New English Review Press, 2018

as reviewed on Goodreads

This is a peculiar book. It is also a delightful book. The subtitle suggests a scholarly treatment of the subject, but the title adequately scuttles that expectation, and we get a memoir of ideological development and conflict, with a sketch of the bizarre noösphere that is postmodernist social justice.

Michael Rectenwald hails from the left. The far left. We read of his apprenticeship with American poet Allen Ginsburg, his introduction into the world of postmodern philosophy and literary theory, his travails as a teacher and husband and divorcé and suitor, his work as an academic consultant on TV news as well as his work in writing scholarly articles and books, and, most importantly, his meteoric transit at his college and in the general culture as Twitter’s “Deplorable NYU Prof.” 

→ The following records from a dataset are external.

Lemma kv_phase2_step pre x eligible st :
  0 < token_count x < 2 ^ 53 -> len pre < room d0 -> kv_phase2 pre eligible st ->
  exists acc, kv_route_one shuffle self e (eligible, st) x = Ok (Continue acc)
    /\ kv_phase2 (pre ++ [x]) acc.1 acc.2.
Proof using Hshuffle.
  intros Htok Hlt Hi. pose proof (eligible_nonempty _ _ _ Hi Hlt) as Hne.
  unfold kv_route_one. rewrite bool_decide_false by done. pose proof Hi as [Ht _ _ _ Hnd Hel _].
  destruct (choose_rank_total self tp eligible (kv_tokens st) x) as (r & m & -> & Hr & [n Hn]); [done| |apply Ht|done|].
  { intros r (k & Hk & -> & _)%Hel. lia. }
  cbn [mbind result_bind]. unfold dict_get. rewrite Hn. cbn [mbind result_bind].
  apply Hel in Hr as (k & Hk & -> & Hb).
  destruct (kv_assign_ok tp n0 st _ k x (Z.max (token_count x - n) 0) Ht Hk) as (st' & d' & -> & Ht' & _ & Hsame & Hoth).
  cbn [mbind result_bind]. rewrite (kv_get_active tp n0 st' d' k Ht' Hk). cbn [mbind result_bind].
  destruct (Z.leb_spec e (busy n0 d' k)) as [Hfull|Hroom].
  - destruct (list_remove_spec (Z.of_nat k) eligible Hnd) as (eligible' & -> & Hnd' & Hin); [apply Hel; eauto|].
    cbn [mbind result_bind]. eexists. split; [done|]. simpl.
    apply (kv_phase2_assign pre x eligible st d' st' k); try done. intros r. rewrite Hin.
    split; intros [Hr1 Hr2]; (split; [done|]); [by intros ->|]. intros ->. specialize (Hr2 eq_refl). lia.
  - eexists. split; [done|]. simpl. apply (kv_phase2_assign pre x eligible st d' st' k); try done.
    intros r. split; [|by intros [? _]]. intros Hr. split; [done|by intros _].
Qed.

Lemma kv_second_phase_total rem st :
  Forall (fun x => 0 < token_count x < 2 ^ 53) rem -> len rem <= room d0 ->
  kv_table tp n0 st d0 ->
  exists eligible st',
    for_loop (kv_route_one shuffle self e) (eligible_ranks tp (kv_active st) e, st) rem = Ok (eligible, st')
    /\ kv_phase2 rem eligible st'.
Proof using Hshuffle.
  intros Htok Hlen Ht.
  destruct (for_loop_prefix_total (kv_route_one shuffle self e) (fun pre acc => kv_phase2 pre acc.1 acc.2) rem
    (eligible_ranks tp (kv_active st) e, st)) as ([el st'] & Hrun & Hi).
  - simpl. pose proof Ht as [_ _ Hd _]. split; rewrite ?Hd; try done.
    + by rewrite app_nil_r.
    + intros k Hk. lia.
    + apply NoDup_filter, NoDup_fmap_2; [apply _|apply NoDup_seq].
    + intros r. unfold eligible_ranks. rewrite list_elem_of_filter, list_elem_of_fmap. split.
      * intros [Hb (k & -> & Hk%elem_of_seq)]. exists k. rewrite (kv_get_active tp n0 st d0 k Ht) in Hb by lia.
        split; [lia|]. split; [done|]. by apply Z.ltb_lt.
      * intros (k & Hk & -> & Hb). rewrite (kv_get_active tp n0 st d0 k Ht) by done. split; [by apply Z.ltb_lt|].
        exists k. split; [done|]. apply elem_of_seq. lia.
    + simpl. lia.
  - intros pre x post [el st1] -> Hi. apply kv_phase2_step; [| |done].
    + apply Forall_app in Htok as [_ Htok]. by apply Forall_cons in Htok as [Htok _].
    + rewrite length_app in Hlen. simpl in Hlen. lia.
  - eauto.
Qed.
(** ** Helix *)

Definition partition_context_for_helix (input_token_ids : list Z) (cp_rank cp_size tokens_per_block : Z)
    : result (list Z * list Z * Z * Z) :=
  let input_len := len input_token_ids in
  num_total_blocks ← pydiv (input_len + tokens_per_block - 1) tokens_per_block;
  if num_total_blocks <? cp_size then Err ValueError
  else
    m ← pymod input_len tokens_per_block;
    let padding_len := if m =? 0 then 0 else tokens_per_block - m in
    let all_input_ids := input_token_ids ++ replicate (Z.to_nat padding_len) 0 in
    let all_position_ids := arange (input_len + padding_len) in
    input_id_blocks ← torch_split tokens_per_block all_input_ids;
    position_id_blocks ← torch_split tokens_per_block all_position_ids;
    input_ids_this_rank ← torch_cat (strided cp_rank cp_size input_id_blocks);
    position_ids_this_rank ← torch_cat (strided cp_rank cp_size position_id_blocks);
    last_block_owner ← pymod (num_total_blocks - 1) cp_size;
    if (cp_rank =? last_block_owner) && (0 <? padding_len) then
      Ok (py_take (- padding_len) input_ids_this_rank, py_take (- padding_len) position_ids_this_rank,
          input_len, padding_len)
    else Ok (input_ids_this_rank, position_ids_this_rank, input_len, padding_len).

(** ** Star attention *)

Definition partition_context_for_star_attention (ctx_ids_list : list Z) (cp_rank cp_size : Z)
    (block_size anchor_block_size : option Z) : result (list (list Z) * list (list Z) * Z) :=
  let ctx_len := len ctx_ids_list in
  block_size ← match block_size with Some b => Ok b | None => pydiv ctx_len cp_size end;
  let anchor_block_size := default block_size anchor_block_size in
  _ ← py_assert (anchor_block_size <=? block_size);
  m ← pymod ctx_len block_size;
  let padding := if m =? 0 then 0 else block_size - m in
  _ ← py_assert ((m =? 0) || (padding <=? ctx_len));
  let ctx_ids := ctx_ids_list ++ replicate (Z.to_nat padding) 0 in
  let position_ids := arange (len ctx_ids) in
  ctx_split ← torch_split block_size ctx_ids;
  position_split ← torch_split block_size position_ids;
  ctx_ids_blocks ← torch_tensor_split ctx_split cp_size;
  position_ids_blocks ← torch_tensor_split position_split cp_size;
  '(ctx_blocks, position_blocks) ←
    (if cp_rank =? 0 then Ok ([], [])
     else
       c ← py_get ctx_ids_blocks 0; c0 ← py_get c 0;
       p ← py_get position_ids_blocks 0; p0 ← py_get p 0;
       Ok ([py_take anchor_block_size c0], [py_take anchor_block_size p0]));
  c ← py_get ctx_ids_blocks cp_rank;
  p ← py_get position_ids_blocks cp_rank;
  Ok (ctx_blocks ++ c, position_blocks ++ p, padding).
(** The special items have the same effect on every rank. *)
Lemma handle_special_agree l : forall self self',
  shared self = shared self' ->
  (_handle_special_queue_items self l).1 = (_handle_special_queue_items self' l).1
  /\ shared (_handle_special_queue_items self l).2 = shared (_handle_special_queue_items self' l).2
  /\ config (_handle_special_queue_items self l).2 = config self.
Proof.
  induction l as [|x l IH]; intros self self' Hsh; cbn [_handle_special_queue_items]; [done|].
  assert (Hset : forall b b' c c' r r' a a', r = r' ->
    shared (set_special self b c r a) = shared (set_special self' b' c' r' a')).
  { intros b b' c c' r r' a a' <-. injection Hsh as H1 H2 H3 H4 H5 H6 H7 _. unfold shared. simpl. congruence. }
  assert (Hctl : control_requests self = control_requests self') by (unfold shared in Hsh; congruence).
  destruct (is_shutdown_request x); [simpl; auto|]. destruct (is_canceled_request x).
  - destruct (IH (set_special self (is_shutdown self) (canceled_req_ids self ++ [item_id x]) (control_requests self) (request_accumulated self))
      (set_special self' (is_shutdown self') (canceled_req_ids self' ++ [item_id x]) (control_requests self') (request_accumulated self')))
      as (H1 & H2 & H3); [by apply Hset|done].
  - destruct (is_control_request x); [simpl; split_and!; [done| |done]; apply Hset; by rewrite Hctl|].
    destruct (IH self self' Hsh) as (H1 & H2 & H3).
    destruct (_handle_special_queue_items self l), (_handle_special_queue_items self' l). simpl in *.
    split_and!; [by f_equal|done|done].
Qed.

Lemma gather_new_shared self idle first waits :
  shared (gather_new_requests self idle first waits).2 = shared self
  /\ config (gather_new_requests self idle first waits).2 = config self.
Proof.
  unfold gather_new_requests. destruct (rank self =? 0); [|done].
  by destruct (get_from_request_queue _ _ _ _).
Qed.

Section replicas.
Context {Q : Type} `{WaitingQueue Q}.

(** The waiting queue once [delivered] was broadcast. *)
Definition enqueued (self : PyExecutor) (q : Q) (delivered : list RequestQueueItem) : Q :=
  if bool_decide (control_requests self = [])
  then add_requests q (_handle_special_queue_items self delivered).1 else q.

Definition idle (self : PyExecutor) (q : Q) (total : Z) : bool := (total =? 0) && (queue_len q =? 0).
Definition wit_args (world r tp pp cp : Z) (ep : Z) (part : option (list Z)) : MappingArgs :=
  {| a_world_size := world; a_rank := r; a_gpus_per_node := 8; a_cp_size := cp; a_cp_config := None;
     a_tp_size := tp; a_pp_size := pp; a_pp_partition := part; a_moe_cluster_size := -1;
     a_moe_tp_size := -1; a_moe_ep_size := ep; a_attn_tp_size := -1; a_attn_cp_size := -1;
     a_enable_attention_dp := false; a_enable_lm_head_tp_in_adp := false; a_dwdp_size := 0; a_dwdp_rank := 0 |}.

Definition wit_mapping (world r tp pp cp ep moe_tp : Z) (part : option (list Z)) : Mapping :=
  {| world_size := world; rank := r; gpus_per_node := 8; cp_size := cp; cp_config := empty_cp_config;
     tp_size := tp; pp_size := pp; pp_partition := part; moe_cluster_size := 1; moe_tp_size := moe_tp;
     moe_ep_size := ep; moe_tp_cluster_ep_size := tp; attn_tp_size := tp * cp; attn_cp_size := 1;
     enable_attention_dp := false; enable_lm_head_tp_in_adp := false; dwdp_size := 0; dwdp_rank := 0 |}.

Lemma moe_groups_by_coordinates_witness :
  Mapping_init (wit_args 16 13 8 2 1 4 None) = Ok (wit_mapping 16 13 8 2 1 4 2 None)
  /\ exists tg eg, moe_tp_group (wit_mapping 16 13 8 2 1 4 2 None) = Ok tg
       /\ moe_ep_group (wit_mapping 16 13 8 2 1 4 2 None) = Ok eg /\ tg = [9; 13] /\ eg = [12; 13; 14; 15].
Proof.
  split; [vm_compute; reflexivity|].
  destruct (moe_groups_by_coordinates (wit_mapping 16 13 8 2 1 4 2 None)) as (tg & eg & Ht & He & _).
  - split; simpl; try lia. split; simpl; lia.
  - exists tg, eg. split; [exact Ht|]. split; [exact He|].
    vm_compute in Ht, He. injection Ht as <-. injection He as <-. split; reflexivity.
Defined.
Lemma end_word self n q w e :
  bits_ok self n -> 0 <= q -> _bits self !! Z.to_nat q = Some w -> 0 <= e < 64 ->
  negb (Z.land (Z.shiftr ALL_SET_MASK (64 - e)) w =? 0) = true <-> any_member self (q * 64) (q * 64 + e).
Proof.
  intros Hok Hq Hl He. pose proof (Forall_lookup_1 _ _ _ _ (proj1 Hok) Hl) as Hw. simpl in Hw.
  replace (q * 64) with (q * 64 + 0) at 1 by lia.
  rewrite (members_of_word self n q w), masked_nonzero by (done || lia). split.
  - intros (k & Hk & Hm & Ht). rewrite mask_spec in Hm by lia. exists k. split; [lia|done].
  - intros (k & Hk & Ht). exists k. rewrite mask_spec by lia. split; [lia|]. split; [lia|done].
Qed.

Lemma one_word self n q w s e :
  bits_ok self n -> 0 <= q -> _bits self !! Z.to_nat q = Some w -> 0 <= s < 64 -> 0 <= e < 64 ->
  negb (Z.land (Z.land (Z.shiftl ALL_SET_MASK s) (Z.shiftr ALL_SET_MASK (64 - e))) w =? 0) = true
  <-> any_member self (q * 64 + s) (q * 64 + e).
Proof.
  intros Hok Hq Hl Hs He. pose proof (Forall_lookup_1 _ _ _ _ (proj1 Hok) Hl) as Hw. simpl in Hw.
  rewrite (members_of_word self n q w), masked_nonzero by (done || lia). split.
  - intros (k & Hk & Hb & Ht). rewrite Z.land_spec, start_mask_spec, mask_spec in Hb by lia.
    exists k. split; [lia|done].
  - intros (k & Hk & Ht). exists k. rewrite Z.land_spec, start_mask_spec, mask_spec by lia.
    split; [lia|]. split; [lia|done].
Qed.

(** The word-wise range query agrees with looking at every index of the range. *)
Theorem any_set_exact self n start end_ :
  bits_ok self n -> 0 <= start -> end_ <= n ->
  exists b, any_set self start end_ = Ok b /\ (b = true <-> any_member self start end_).
Proof.
  intros Hok Hs He. unfold any_set. destruct (end_ <=? start) eqn:Hle; bool_to_prop.
  { exists false. split; [done|]. split; [done|]. intros (i & Hi & _). lia. }
  pose proof (Z.div_mod start 64 ltac:(lia)) as Ds. pose proof (Z.mod_pos_bound start 64 ltac:(lia)) as Ms.
  pose proof (Z.div_mod end_ 64 ltac:(lia)) as De. pose proof (Z.mod_pos_bound end_ 64 ltac:(lia)) as Me.
  destruct (word_get self n start Hok ltac:(lia)) as (w & Hl & Hg & Hw).
  set (qs := start / 64) in *. set (s := start mod 64) in *.
  set (qe := end_ / 64) in *. set (e := end_ mod 64) in *.
  assert (Hqs : 0 <= qs) by lia. pose proof (proj2 Hok) as Hn. rewrite Hg. simpl.
  destruct (any_word_spec (_bits self) (qs + 1) (Z.to_nat (qe - (qs + 1)))) as (mid & Hmid & Hmb);
    [lia|apply Hok|lia|].
  destruct (qs =? qe) eqn:Hq; bool_to_prop.
  - simpl. replace (Z.to_nat (qe - (qs + 1))) with 0%nat by lia.
    pose proof (one_word self n qs w s e Hok Hqs Hl Ms Me) as Hh.
    replace (qs * 64 + s) with start in Hh by lia. replace (qs * 64 + e) with end_ in Hh by lia.
    destruct (negb _); eexists; (split; [done|]); rewrite <- Hh; done.
  - pose proof (any_member_split self start (qs * 64 + 64) end_ ltac:(lia)) as Hall.
    rewrite (any_member_split self (qs * 64 + 64) (qe * 64) end_) in Hall by lia.
    pose proof (start_word self n qs w s Hok Hqs Hl Ms) as Hst.
    replace (qs * 64 + s) with start in Hst by lia.
    pose proof (members_of_words self n (qs + 1) qe Hok ltac:(lia) ltac:(lia)) as Hmw.
    replace ((qs + 1) * 64) with (qs * 64 + 64) in Hmw by lia.
    replace (qs + 1 + Z.of_nat (Z.to_nat (qe - (qs + 1)))) with qe in Hmb by lia.
    rewrite <- Hmw in Hmb. rewrite <- Hst, <- Hmb in Hall. rewrite Hmid.
    destruct (negb (Z.land (Z.shiftl ALL_SET_MASK s) w =? 0)); [eexists; split; [done|tauto]|].
    destruct (e =? 0) eqn:Hz; bool_to_prop; simpl.
    + exists mid. split; [done|]. rewrite Hall. split; [tauto|]. intros [|[|(i & Hi & _)]]; [done|done|lia].
    + destruct (word_get self n (end_ - 1) Hok ltac:(lia)) as (v & Hlv & Hgv & _).
      replace ((end_ - 1) / 64) with qe in * by (apply (Z.div_unique _ _ _ (e - 1)); lia).
      rewrite Hgv. simpl. pose proof (end_word self n qe v e Hok ltac:(lia) Hlv Me) as Hen.
      replace (qe * 64 + e) with end_ in Hen by lia. rewrite <- Hen in Hall.
      destruct (negb (Z.land _ v =? 0)); eexists; (split; [done|]); rewrite Hall; intuition done.
Qed.

Lemma any_set_exact_witness : exists b,
  any_set (mkBits [2 ^ 63; 0; 5] 3) 64 129 = Ok b
  /\ (b = true <-> any_member (mkBits [2 ^ 63; 0; 5] 3) 64 129).
Proof. apply (any_set_exact _ 192); [split; [repeat constructor; lia|simpl; lia]|lia|lia]. Defined.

For many, that may be the sole delight this book provides, darting through the Twitterstorm and the following academic scandal that he initiated by daring to criticize the social justice cult. It is the first book I have read with an appendix of Tweets.

But I most enjoyed his concise explanations of the differences between Marxism, cultural Marxism, post-structuralism, post-modernism, Deconstruction and, yes, that strange cult, “social justice.” And his conclusion is interesting, too: he says we must treat social justice as a religion, and dethrone it from setting any policy — drive it from university administrations, where it now dominates — but not from its intellectual place in the Academy. Probably reasonable. But disappointingly modest. For social justice and the postmodernism it hails from are worse than mere cults, they constitute an insurrectionist cadre that demands more than the just a Cultural Revolution of virtue signalling and callouts (and doxxing). As far as I can tell, the crazed cult really does want to do what Barack Hussein Obama said he wanted to do: radically transform America.

I want freedom, not totalitarianism, whether mob-based or statist. So if we rush towards any form of radicalism, I suggest another direction.

But this book might be helpful in changing course. For, after all, the author himself has changed hos whole persoective — he was almost forced to, he explains, by the betrayals of nearly all of his colleagues and friends . . . and comrades. He is no longer a communist or socialist or advocate of that mirage, social justice. He wants freedom and individual rights, now, too.

If a one-time Marxist/postmodernist can undergo such a metamorphosis, may not a whole culture, as well?